PS: I love Jamie Oliver...he's just cute as a button!

Sarebear said...

Yeah, it's an ad to sell the car. I've seen two different ads now, for it, I'm not sure they are both Jetta, though.

I suppose, since alot of people are unfamiliar with the concept of a side-curtain airbag, that the side-impact one that highlights that, might educate, but really the ads aren't for that.

And, in fact, they both show the people, perfectly ok without a scratch, and seemingly not in pain, but shaken up, outside the car afterwards.

Accidents are not neat and tidy like that . . . my MIL got in an accident a few months back, and the airbag went off, which was good, but those things also bruise you mightily (which is much better than not having the airbag, pretty much).
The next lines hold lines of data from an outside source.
(** C9. [secure_string] returns ["secured:"] followed by the encrypted form
    when the encryption returns one, and the marker ["<removed>"] when it
    returns none. The secured output begins with ["secured:"], so it is
    neither the marker nor prefixed by it, and it never equals the
    plaintext: the plaintext is a str that is shorter, the encryption
    giving for a str nothing that is eight or more characters shorter than
    it, or it is no str at all. *)
Theorem secure_string_forms :
  forall plain_text : value,
    (forall encrypted,
        encrypt_pipeline_string plain_text = Some encrypted ->
        secure_string plain_text = "secured:" ++ encrypted /\
        startswith (secure_string plain_text) "secured:" = true /\
        startswith (secure_string plain_text) "<removed>" = false /\
        secure_string plain_text <> "<removed>" /\
        ((forall p, plain_text = VStr p ->
                    (String.length p < 8 + String.length encrypted)%nat) ->
         VStr (secure_string plain_text) <> plain_text))
    /\
    (encrypt_pipeline_string plain_text = None ->
     secure_string plain_text = "<removed>").
Proof.
  intros plain_text. unfold secure_string. split.
  - intros encrypted ->. split; [reflexivity|]. split; [|split; [|split]].
    + apply (startswith_app "secured:" encrypted).
    + reflexivity.
    + discriminate.
    + intros Hlonger Heq.
      exact (secured_is_longer _ encrypted (Hlonger _ (eq_sym Heq)) eq_refl).
  - intros ->. reflexivity.
Qed.


(** ** Reconciling the experiment metadata *)



(** ** What the computations add to the record *)

Lemma stagings_app (a b : list event) :
  stagings (a ++ b) = (stagings a ++ stagings b)%list.
Proof.
  induction a as [|[c r|env src] a IH]; cbn [app stagings]; [reflexivity| |];
    now rewrite IH.
Qed.

Lemma stagings_calls (added : list event) :
  forallb is_call added = true -> stagings added = [].
Proof.
  induction added as [|[c r|env src] added IH]; cbn; intros H;
    [reflexivity|now apply IH|discriminate].
Qed.

Lemma publishing_app (a b : list event) :
  filter is_publishing (a ++ b)
  = (filter is_publishing a ++ filter is_publishing b)%list.
Proof. apply filter_app. Qed.

Lemma calls_only_ret {A : Type} (a : A) : calls_only (ret a).
Proof. intros s. exists []. now rewrite app_nil_r. Qed.

Lemma calls_only_raise {A : Type} (e : exn) : calls_only (@raise A e).
Proof. intros s. exists []. now rewrite app_nil_r. Qed.

Lemma calls_only_lift {A : Type} (r : result A) : calls_only (lift r).
Proof. intros s. exists []. destruct r; cbn; now rewrite app_nil_r. Qed.

Lemma calls_only_out_of_rounds {A : Type} : calls_only (@out_of_rounds A).
Proof. intros s. exists []. now rewrite app_nil_r. Qed.

Lemma calls_only_perform (c : call) : calls_only (perform c).
Proof.
  intros s. unfold perform. destruct (respond (world s) c) as [r w].
  exists [Called c r]. split; reflexivity.
Qed.

Lemma calls_only_bind {A B : Type} (m : M A) (k : A -> M B) :
  calls_only m -> (forall a, calls_only (k a)) -> calls_only (bind m k).
Proof.
  intros Hm Hk s. unfold bind. destruct (Hm s) as (added & Htrace & Hcalls).
  destruct (m s) as [[a|e|] s']; cbn [snd] in *.
  - destruct (Hk a s') as (added' & Htrace' & Hcalls').
    exists (added ++ added')%list. split.
    + now rewrite Htrace', Htrace, app_assoc.
    + now rewrite forallb_app, Hcalls, Hcalls'.
  - exists added. now split.
  - exists added. now split.
Qed.

Lemma calls_only_catch {A : Type} (m : M A) (handler : exn -> M A) :
  calls_only m -> (forall e, calls_only (handler e)) -> calls_only (catch m handler).
Proof.
  intros Hm Hh s. unfold catch. destruct (Hm s) as (added & Htrace & Hcalls).
  destruct (m s) as [[a|e|] s']; cbn [snd] in *.
  - exists added. now split.
  - destruct (Hh e s') as (added' & Htrace' & Hcalls').
    exists (added ++ added')%list. split.
    + now rewrite Htrace', Htrace, app_assoc.
    + now rewrite forallb_app, Hcalls, Hcalls'.
  - exists added. now split.
Qed.

Lemma calls_only_for_each {A S : Type} (l : list A) (body : S -> A -> M S) :
  (forall acc x, calls_only (body acc x)) ->
  forall acc, calls_only (for_each l body acc).
Proof.
  intros Hbody. induction l as [|x l IH]; intros acc; cbn [for_each].
  - apply calls_only_ret.
  - apply calls_only_bind; [apply Hbody|exact IH].
Qed.

(** Goes through a computation built from the operations above. *)
Ltac calls_only_step :=
  first
    [ apply calls_only_ret
    | apply calls_only_raise
    | apply calls_only_out_of_rounds
    | apply calls_only_lift
    | apply calls_only_perform
    | apply calls_only_bind; [|intro]
    | apply calls_only_catch; [|intro]
    | apply calls_only_for_each; intros
    | assumption
    | match goal with
      | |- calls_only (match ?x with _ => _ end) => destruct x
      | |- calls_only (let _ := _ in _) => progress cbv zeta
      end ].

Ltac calls_only := repeat calls_only_step.

Lemma calls_only_command (c : call) : calls_only (command c).
Proof. unfold command. calls_only. Qed.

Lemma calls_only_question (c : call) : calls_only (question c).
Proof. unfold question. calls_only. Qed.

Lemma calls_only_ask_text (c : call) : calls_only (ask_text c).
Proof. unfold ask_text. calls_only. Qed.

Lemma calls_only_ask_payload (c : call) : calls_only (ask_payload c).
Proof. unfold ask_payload. calls_only. Qed.

Lemma calls_only_ask_names (c : call) : calls_only (ask_names c).
Proof. unfold ask_names. calls_only. Qed.

Lemma calls_only_create_folder (folder_path : string) :
  calls_only (create_folder_default_perms folder_path).
Proof.
  unfold create_folder_default_perms.
  apply calls_only_bind; [|intro]; apply calls_only_command.
Qed.

Lemma calls_only_relocate_one env dest_dir updated one_file :
  calls_only (relocate_one env dest_dir updated one_file).
Proof.
  unfold relocate_one.
  destruct (endswith one_file (EXPERIMENT_METADATA_FILENAME env)).
  - apply calls_only_bind; [apply calls_only_command|intro; apply calls_only_ret].
  - apply calls_only_bind; [apply calls_only_question|intros [|]].
    + apply calls_only_bind;
        [apply calls_only_command|intro; apply calls_only_ret].
    + apply calls_only_bind;
        [apply calls_only_question|intro; apply calls_only_ret].
Qed.

Lemma calls_only_setup env out_folder workflow_step :
  calls_only (setup_processing_step env out_folder workflow_step).
Proof. apply calls_only_command. Qed.

Lemma calls_only_create_dataset host request_key dataset_name :
  calls_only (create_dataset host request_key dataset_name).
Proof.
  unfold create_dataset. cbv zeta.
  apply calls_only_bind; [apply calls_only_ask_payload|intro].
  calls_only.
Qed.

Lemma calls_only_update_file_metadata file_id replace_metadata metadata host
    request_key :
  calls_only (update_file_metadata file_id replace_metadata metadata host
                request_key).
Proof.
  unfold update_file_metadata.
  apply calls_only_catch; [|intro; apply calls_only_ret].
  apply calls_only_bind; [|intro; apply calls_only_command].
  destruct replace_metadata; [apply calls_only_command|apply calls_only_ret].
Qed.
(** * AI-Desktop-Pet: conversational memory and context assembly

    A shallow embedding of the profile manager, the profile extractor, the
    history windower and the prompt assembler of the repository, followed
    by the properties established about them.

    Python values are modelled as follows.
    - [str] is a sequence of Unicode code points: [list N].
    - [int] is [Z].
    - [list] is [list]; [dict] with text keys is [gmap pystr _] (keys are
      unique by construction, as in Python).
    - [float] relevance scores are the rationals they denote ([Q]); only
      comparisons are performed on them.
    - a raised exception is the left injection of a sum.
    - the values a profile holds are text where its annotations type them
      and parsed JSON values once the output of the extractor has been
      merged into it: the records of the data model are generic in the
      type of these values.
    - the outcome of a file or store operation that can fail is an
      argument of the function that performs it. *)

From Stdlib Require Import ZArith QArith String Ascii.
From stdpp Require Import base option list gmap fin_maps.

Local Open Scope Z_scope.
Local Open Scope list_scope.

(* ================================================================== *)
(** * Python strings *)
(* ================================================================== *)

Module PyStr.

Abbreviation pystr := (list N).

(** An ASCII literal as a Python string. *)
Definition lit (s : string) : pystr :=
  N_of_ascii <$> list_ascii_of_string s.

(** Truthiness of a string: non-empty. *)
Definition truthy (s : pystr) : bool :=
  match s with [] => false | _ :: _ => true end.

(** [str.isspace] for one code point (the characters [str.split] and
    [str.strip] treat as whitespace). *)
Definition isspace (c : N) : bool :=
  ((9 <=? c) && (c <=? 13) || (28 <=? c) && (c <=? 32)
   || (c =? 133) || (c =? 160) || (c =? 5760)
   || (8192 <=? c) && (c <=? 8202)
   || (c =? 8232) || (c =? 8233) || (c =? 8239) || (c =? 8287)
   || (c =? 12288))%N.

(** [s.split()]: maximal runs of non-whitespace. [w] is the word being
    read. *)
Fixpoint split_go (w s : pystr) : list pystr :=
  match s with
  | [] => if truthy w then [w] else []
  | c :: s' =>
      if isspace c
      then (if truthy w then w :: split_go [] s' else split_go [] s')
      else split_go (w ++ [c]) s'
  end.

Definition split (s : pystr) : list pystr := split_go [] s.

(** [s.startswith(p)]. *)
Fixpoint startswith (s p : pystr) : bool :=
  match p, s with
  | [], _ => true
  | _ :: _, [] => false
  | a :: p', b :: s' => (a =? b)%N && startswith s' p'
  end.

(** [s.endswith(p)]. *)
Definition endswith (s p : pystr) : bool :=
  startswith (rev s) (rev p).

(** [w in s]: [w] occurs in [s] as a contiguous substring. *)
Fixpoint contains (w s : pystr) : bool :=
  startswith s w ||
  match s with
  | [] => false
  | _ :: s' => contains w s'
  end.

Fixpoint lstrip (s : pystr) : pystr :=
  match s with
  | c :: s' => if isspace c then lstrip s' else s
  | [] => []
  end.

(** [s.strip()]. *)
Definition strip (s : pystr) : pystr :=
  rev (lstrip (rev (lstrip s))).

(** [sep.join(parts)]. *)
Fixpoint join (sep : pystr) (parts : list pystr) : pystr :=
  match parts with
  | [] => []
  | [p] => p
  | p :: ps => p ++ sep ++ join sep ps
  end.

(** [l[-n:]] for a positive literal [n]. *)
Definition slice_last {A} (n : nat) (l : list A) : list A :=
  drop (length l - n)%nat l.

(** [l[:-n]] for a positive literal [n]. *)
Definition slice_drop_last {A} (n : nat) (l : list A) : list A :=
  take (length l - n)%nat l.

(** [str.lower] restricted to the ASCII letters; used to run the model
    on concrete messages. *)
Definition ascii_lower (s : pystr) : pystr :=
  (fun c => if (65 <=? c) && (c <=? 90) then c + 32 else c)%N <$> s.

End PyStr.
Import PyStr.

(* ================================================================== *)
(** * Data model *)
(* ================================================================== *)

(** [UserProfile] (src/domain/profile/profile_manager.py), over the type
    [V] of the values it holds: text ([pystr]) in a profile as its
    annotations type it ([Optional[str]], [List[str]], [Dict[str, str]]),
    any parsed JSON value once the output of the extractor has been merged
    into it, since the merge stores whatever item it is handed. *)
Record UserProfile_ {V : Type} := mkUserProfile {
  name : option V;
  personality_traits : list V;
  preferences : gmap pystr V;
  goals : list V;
  important_dates : gmap pystr V;
  facts : list V;
  conversation_count : Z;
  last_updated : pystr;
  created_at : pystr
}.
Arguments UserProfile_ : clear implicits.
Arguments mkUserProfile {V}.

(** A profile as typed by its annotations. *)
Abbreviation UserProfile := (UserProfile_ pystr).

(** The dictionary of AI-extracted information handed to
    [update_profile_from_ai]; a key that is absent from the dictionary is
    modelled by the empty value of its type, which the merge treats in the
    same way. *)
Record ExtractionResult_ {V : Type} := mkExtraction {
  ex_name : option V;
  ex_personality_traits : list V;
  ex_preferences : gmap pystr V;
  ex_goals : list V;
  ex_important_dates : gmap pystr V;
  ex_facts : list V
}.
Arguments ExtractionResult_ : clear implicits.
Arguments mkExtraction {V}.

(** An extraction of the format that the docstring of
    [update_profile_from_ai] gives: text throughout. *)
Abbreviation ExtractionResult := (ExtractionResult_ pystr).

(** What is on disk at [profile_file]. *)
Inductive file_state_ {V : Type} :=
| Absent
| Stored (content : UserProfile_ V)
| Damaged.
Arguments file_state_ : clear implicits.

Abbreviation file_state := (file_state_ pystr).

(** [ProfileManager]: the in-memory profile and the profile file. *)
Record ProfileManager_ {V : Type} := mkProfileManager {
  profile : UserProfile_ V;
  profile_file : file_state_ V
}.
Arguments ProfileManager_ : clear implicits.
Arguments mkProfileManager {V}.

Abbreviation ProfileManager := (ProfileManager_ pystr).

(* ================================================================== *)
(** * Update cadence *)
(* ================================================================== *)

(** [ProfileManager.should_update_profile]. *)
Definition should_update_profile (pm : ProfileManager) : bool :=
  let count := conversation_count (profile pm) in
  if count <=? 0 then false
  else if count <=? 20 then count mod 5 =? 0
  else if count <=? 50 then count mod 10 =? 0
  else count mod 15 =? 0.

(* ================================================================== *)
(** * Profile merge *)
(* ================================================================== *)

(** Truthiness of an optional string ([None] and the empty string are
    false). *)
Definition truthy_opt (o : option pystr) : bool :=
  match o with Some s => truthy s | None => false end.

(** One iteration of the loops over [personality_traits], [goals] and
    [facts]: append the item if it is non-empty and not yet present. The
    state is the list being extended and the [updated] flag. *)
Definition add_item (st : list pystr * bool) (x : pystr) : list pystr * bool :=
  if truthy x && negb (bool_decide (x ∈ st.1))
  then (st.1 ++ [x], true)
  else st.

Definition add_items (st : list pystr * bool) (new : list pystr)
  : list pystr * bool :=
  foldl add_item st new.

(** One iteration of the loops over [preferences] and [important_dates]:
    write the entry if key and value are non-empty and the key is absent or
    bound to a different value. *)
Definition put_entry (k v : pystr) (st : gmap pystr pystr * bool)
  : gmap pystr pystr * bool :=
  if truthy k && truthy v && negb (bool_decide (st.1 !! k = Some v))
  then (<[k := v]> st.1, true)
  else st.

Definition put_entries (st : gmap pystr pystr * bool)
  (new : gmap pystr pystr) : gmap pystr pystr * bool :=
  map_fold put_entry st new.

(** The body of [update_profile_from_ai] up to the final test of
    [updated]: the merged profile and the value of [updated]. *)
Definition merge_fields (p : UserProfile) (e : ExtractionResult)
  : UserProfile * bool :=
  let updated := false in
  let '(name', updated) :=
    if truthy_opt (ex_name e)
    then (if negb (truthy_opt (name p)) then (ex_name e, true)
          else (name p, updated))
    else (name p, updated) in
  let '(traits', updated) :=
    add_items (personality_traits p, updated) (ex_personality_traits e) in
  let '(prefs', updated) :=
    put_entries (preferences p, updated) (ex_preferences e) in
  let '(goals', updated) :=
    add_items (goals p, updated) (ex_goals e) in
  let '(dates', updated) :=
    put_entries (important_dates p, updated) (ex_important_dates e) in
  let '(facts', updated) :=
    add_items (facts p, updated) (ex_facts e) in
  ({| name := name';
      personality_traits := traits';
      preferences := prefs';
      goals := goals';
      important_dates := dates';
      facts := facts';
      conversation_count := conversation_count p;
      last_updated := last_updated p;
      created_at := created_at p |}, updated).

(** How the file operations of one [save_profile] call turn out. *)
Inductive io_outcome := IoOk | MkdirFails | OpenFails | DumpFails.

Section ProfileFile.

Context {V : Type}.

Definition set_last_updated (now : pystr) (p : UserProfile_ V)
  : UserProfile_ V :=
  {| name := name p;
     personality_traits := personality_traits p;
     preferences := preferences p;
     goals := goals p;
     important_dates := important_dates p;
     facts := facts p;
     conversation_count := conversation_count p;
     last_updated := now;
     created_at := created_at p |}.

(** [ProfileManager.save_profile]: the directory is created, the
    timestamp refreshed, the file opened (which truncates it) and the
    profile dumped; an exception at any step is caught and [False]
    returned. [now] is [datetime.now().isoformat()]. *)
Definition save_profile (io : io_outcome) (now : pystr)
  (pm : ProfileManager_ V) : ProfileManager_ V * bool :=
  match io with
  | MkdirFails => (pm, false)
  | OpenFails =>
      ({| profile := set_last_updated now (profile pm);
          profile_file := profile_file pm |}, false)
  | DumpFails =>
      ({| profile := set_last_updated now (profile pm);
          profile_file := Damaged |}, false)
  | IoOk =>
      let p := set_last_updated now (profile pm) in
      ({| profile := p; profile_file := Stored p |}, true)
  end.

End ProfileFile.

(** A Python return value of [update_profile_from_ai]. *)
Inductive pyret := PyNone | PyBool (b : bool).

(** [ProfileManager.update_profile_from_ai]. The function has no [return]
    statement: its value is [None]. *)
Definition update_profile_from_ai (io : io_outcome) (now : pystr)
  (pm : ProfileManager) (e : ExtractionResult) : ProfileManager * pyret :=
  let '(p', updated) := merge_fields (profile pm) e in
  let pm' := {| profile := p'; profile_file := profile_file pm |} in
  if updated
  then ((save_profile io now pm').1, PyNone)
  else (pm', PyNone).

(** [ProfileManager.increment_conversation_count]. *)
Definition increment_conversation_count (pm : ProfileManager) : ProfileManager :=
  let p := profile pm in
  {| profile :=
       {| name := name p;
          personality_traits := personality_traits p;
          preferences := preferences p;
          goals := goals p;
          important_dates := important_dates p;
          facts := facts p;
          conversation_count := conversation_count p + 1;
          last_updated := last_updated p;
          created_at := created_at p |};
     profile_file := profile_file pm |}.

(** [update_profile_from_ai] once more, on values of any type [V]. This is
    the method as it runs on the output of the extractor, whose items are
    parsed JSON values that need not be text: it tests them for truth,
    looks them up with [in] and compares them with [!=], and stores them as
    they are. [bool_of], [py_in] and [py_ne] are these three operations of
    Python on the values. *)
Module Untyped.
Section Merge.
Ltac nan_simpl :=
  repeat (rewrite ?fmul_NaN_l, ?fmul_NaN_r, ?fsub_NaN_l, ?fsub_NaN_r,
            ?fadd_NaN_l, ?fadd_NaN_r, ?fdiv_NaN_l, ?fdiv_NaN_r; simpl).

Lemma norm3_zero a1 a2 a3 :
  a1 = 0 -> a2 = 0 -> a3 = 0 -> sqrt (sq3 a1 a2 a3) = 0.
Proof.
  intros -> -> ->. unfold sq3.
  replace (0 + 0 * 0 + 0 * 0 + 0 * 0) with 0 by ring. apply sqrt_0.
Qed.

(** Normalising a finite 3-vector gives the unit vector, or NaN three
    times for the zero vector. *)
Lemma unit_vector_cases a1 a2 a3 :
  let v := np.Vector [Fin a1; Fin a2; Fin a3] in
  (a1 = 0 /\ a2 = 0 /\ a3 = 0 /\
   np.divide_scalar v (np.linalg.norm v) = np.Vector [NaN; NaN; NaN]) \/
  (~ (a1 = 0 /\ a2 = 0 /\ a3 = 0) /\
   np.divide_scalar v (np.linalg.norm v)
   = np.Vector [Fin (a1 / sqrt (sq3 a1 a2 a3));
                Fin (a2 / sqrt (sq3 a1 a2 a3));
                Fin (a3 / sqrt (sq3 a1 a2 a3))]).
Proof.
  simpl. rewrite fsqrt_sq3.
  destruct (Req_dec_T a1 0) as [E1|E1];
    [destruct (Req_dec_T a2 0) as [E2|E2];
     [destruct (Req_dec_T a3 0) as [E3|E3]|]|].
  - left. repeat split; auto.
    rewrite !fdiv_zero_zero; auto using norm3_zero.
  - right. assert (H : ~ (a1 = 0 /\ a2 = 0 /\ a3 = 0)) by tauto.
    split; [exact H|]. now rewrite !(fdiv_fin _ (norm3_nonzero H)).
  - right. assert (H : ~ (a1 = 0 /\ a2 = 0 /\ a3 = 0)) by tauto.
    split; [exact H|]. now rewrite !(fdiv_fin _ (norm3_nonzero H)).
  - right. assert (H : ~ (a1 = 0 /\ a2 = 0 /\ a3 = 0)) by tauto.
    split; [exact H|]. now rewrite !(fdiv_fin _ (norm3_nonzero H)).
Qed.
(** * Deep-research orchestration: a shallow embedding of
      [src/utils/deep_research.py] and its properties.

    Python [str] values are modelled by [string]; a character is a code
    point in the range U+0000..U+00FF.  The functions of [urllib.parse]
    that [normalize_url] calls are embedded from CPython 3.11
    ([urlsplit], [urlparse], [_splitnetloc], [_splitparams],
    [urlunsplit], [urlunparse]).  [_checknetloc] only rejects network
    locations whose NFKC form introduces one of [/?#@:], which no code
    point below U+0100 does, so it is the identity check on this
    character range. *)

From Stdlib Require Import ZArith SpecFloat Ascii String List Bool Lia DecimalString.
From stdpp Require Import base decidable option list gmap strings.

Local Open Scope string_scope.
#[local] Arguments String.append !_ _ : simpl nomatch.

(** ** Strings the way Python slices them *)

Module Str.

Definition eqb_ascii (a b : ascii) : bool := Ascii.eqb a b.

(** [c in s] *)
Fixpoint contains (c : ascii) (s : string) : bool :=
  match s with
  | EmptyString => false
  | String a t => if eqb_ascii a c then true else contains c t
  end.

(** [s.partition(c)[0]]: the text before the first [c], all of [s]
    when [c] does not occur. *)
Fixpoint before (c : ascii) (s : string) : string :=
  match s with
  | EmptyString => EmptyString
  | String a t => if eqb_ascii a c then EmptyString else String a (before c t)
  end.

(** [s.partition(c)[2]]: the text after the first [c], empty when [c]
    does not occur. *)
Fixpoint after (c : ascii) (s : string) : string :=
  match s with
  | EmptyString => EmptyString
  | String a t => if eqb_ascii a c then t else after c t
  end.

Fixpoint forallb (p : ascii -> bool) (s : string) : bool :=
  match s with
  | EmptyString => true
  | String a t => p a && forallb p t
  end.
Like BADLY. And she had a cracked rib, which might have been from the airbag. Then again, she's shorter than average, much.

But she had bruises all over, had pain all over, all sorts of other stuff. In the majority of accidents like the ones pictured, I'd venture to say that you wouldn't just be scratchless and painless and "Thanking Jetta for building such a good car" or some such.

And, it might create a false impression that you will generally be ok in an accident. Might even, I would think, make someone a little more careless. The accidents in the commercial, are staged (although I'd guess, based on actual data from tests), and probably based on carefully controlled variables . . . that's if the ad is even that trustworthy to go to those measures.

Woops, sorry to go off on one, there.

Sarebear said...

nakedtomato, it's commercials that you never know when they pop up, and the only way to avoid is to never have the tv on, which is an option for some, but . . .

healthpsych said...

Hi Nakedtomato,

Still laughing over parts of your blog!

Certainly true about the magic "OFF" button in terms of the show and about more important things to put energy into.

However, some people are obviously more sensitive than others to this issue and there's some further discussion over at BigFatBlog



healthpsych said...

Hi Sarebear,

I guess that could definitely lure people into a false sense of security in terms of accidents. We have similar ads. here but they are definitely a health promotional message and not tied directly to any particular vehicle.

NakedTomato said...

*Whispering because I know this is terribly off topic*

Before I moved to a big city and sold my car in favor of using the subway system, I drove a yellow VW. It was snowy and icey in the middle of winter and after hitting a rather large patch of ice, I hit a telephone pole at 35mph. The car was ruined but I walked away with nothing more than a bruise on my shoulder :o)

I understand the reasoning in the comments, just thought I'd share!

Alison said...

The anti-smoking ads for me just sealed the whole thing. I have lost count of how many times I've tried to give up smoking, but when these ads came out (and having my kids see them on cig packs), well it took about 2 weeks for me to stop. This time I'm just tired of it and those photo's are just horrible. Maybe I would have stopped again without them, maybe not. But they've had a resonating effect on me in any case.

Jamie Oliver - I can't really comment on since I turn off the TV whenever he comes on!!!

healthpsych said...

Hi Nakedtomato,

*whispering back because this is off-topic..not that I care!!! :) *

That is indeed testament to the body of the VW.

I drive VWs too and, while I have yet to have a tangible reason to appreciate the bodywork (thankfully), I certainly feel better knowing it's there.

Hi Alison,
It's good to hear that the ads. do work then. Maybe it's all us non-smokers that are doing the channel flicking? Don't you think that the current ads are much cleverer though - the "Quitting is hard, not quitting is harder?"

fjl said...

I think it'd have been alot more effective if he'd actually put on the weight. People will instantly compare this 'stunt' to those who go to extremes for real to make a point.

healthpsych said...

I agree, FJL. It's a stunt and it's making fun of being obese. No kid wants to be made fun of so I guess from that point of view, some might argue that it might be a motivator but I just think there has to be a better way to get the message over rather than making it simply about size.